Thu, Jun 21, 2012 - Page 3 News List

Foundation slams stores for ‘unreasonable’ cards

By Lee I-chia  /  Staff reporter

A woman displays stored-value cards at a press conference held by the Consumers’ Foundation to announce the findings of a recent survey in Taipei yesterday.

Photo: Yang Chiu-ying, Taipei Times

The Consumers’ Foundation yesterday said the restrictions imposed on stored-value cards issued by chain stores were “unreasonable,” with 60 percent of the stores it surveyed not allowing refunds of a card’s cash balance.

The foundation released the results of a survey it conducted from late last month to early this month on 10 stored-value cards issued by coffee shop chains, convenience stores and movie theaters.
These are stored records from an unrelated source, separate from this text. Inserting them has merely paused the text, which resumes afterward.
Lemma seals_writeFrame w tr r :
  hrun (writeFrame w) tr r ->
  match r with Ok _ => seals tr = option_list (hw_seal w)
  | Err _ => seals tr `prefix_of` option_list (hw_seal w) end.
Proof.
  assert (forall io, seals [EWrite w io] = option_list (hw_seal w)) as Hw
    by (intros io; unfold seals; cbn; by destruct (hw_seal w)).
  revert tr r. change (emits (option_list (hw_seal w)) (option_list (hw_seal w)) (writeFrame w)).
  unfold writeFrame.
  do 2 (eapply emits_step; [apply (emits_done _ [])|intros ?|apply prefix_nil]).
  intros tr r Hr. inversion Hr as [|w0 k0 io tr0 r0 Hr'| |]; subst.
  apply hrun_done in Hr' as [-> ->]. rewrite Hw. by destruct io.
Qed.

Lemma emits_sendCleartext ft pl bad : emits [] bad (sendCleartext ft pl).
Proof.
  intros tr r Hr. apply seals_writeFrame in Hr. cbn in Hr. destruct r; [done|].
  apply prefix_nil_inv in Hr as ->. apply prefix_nil.
Qed.

Lemma sealFrame_seal bs dir ch q ft pt p w : sealFrame bs dir ch q ft pt p = Ok w -> hw_seal w = Some (bs, dir, q).
Proof.
  unfold sealFrame. intros Hw. apply bind_Ok in Hw as ([key iv] & _ & Hw).
  apply bind_Ok in Hw as (sealed & _ & Hw). by injection Hw as <-.
Qed.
Among the unreasonable restrictions it cited were that eight of the stores required a fee of NT$80 to NT$100 or an advance payment of more than NT$1,000 to purchase a blank card, and six stores set a minimum value limit for reloading each time.

In addition, seven of the stores claim no responsibility for lost cards and only two stores provide after-sales service for damaged cards, while others charge a fee of NT$80 to NT$200 for repairing or replacing a card, foundation chairperson Joann Su (蘇錦霞) said, adding that two stores did not even inform consumers of their surety obligation at purchase.

“Why do consumers have to pay an extra fee for the tool — a blank stored-value card — to establish a long-term consumer relationship with a store that will secure more profits from customer purchases in the future?” the foundation’s secretary-general Chen Chih-yi (陳智義) asked.

“We think it is downright unreasonable,” he added.

“The most unreasonable regulation is no refunds for the cash balance on the card. Consumers should have the right to stop buying from these stores anytime without loss of the cash balance,” Chen said.

Some stores stipulate that the value stored can only be redeemed for goods, not cash, he added.

“Add in the rule of a minimum value of NT$500 or NT$1,000 for reloading and it becomes even more unreasonable,” he said. “What if consumers felt they want to end their relationship with the store?”

The foundation called for changes to the rules to protect consumers’ right to redeem the remaining cash stored in the cards.

The foundation also encouraged issuing companies to charge lower fees for blank cards, Su said, adding that consumers should weigh the pros and cons of stored-value cards before purchasing one.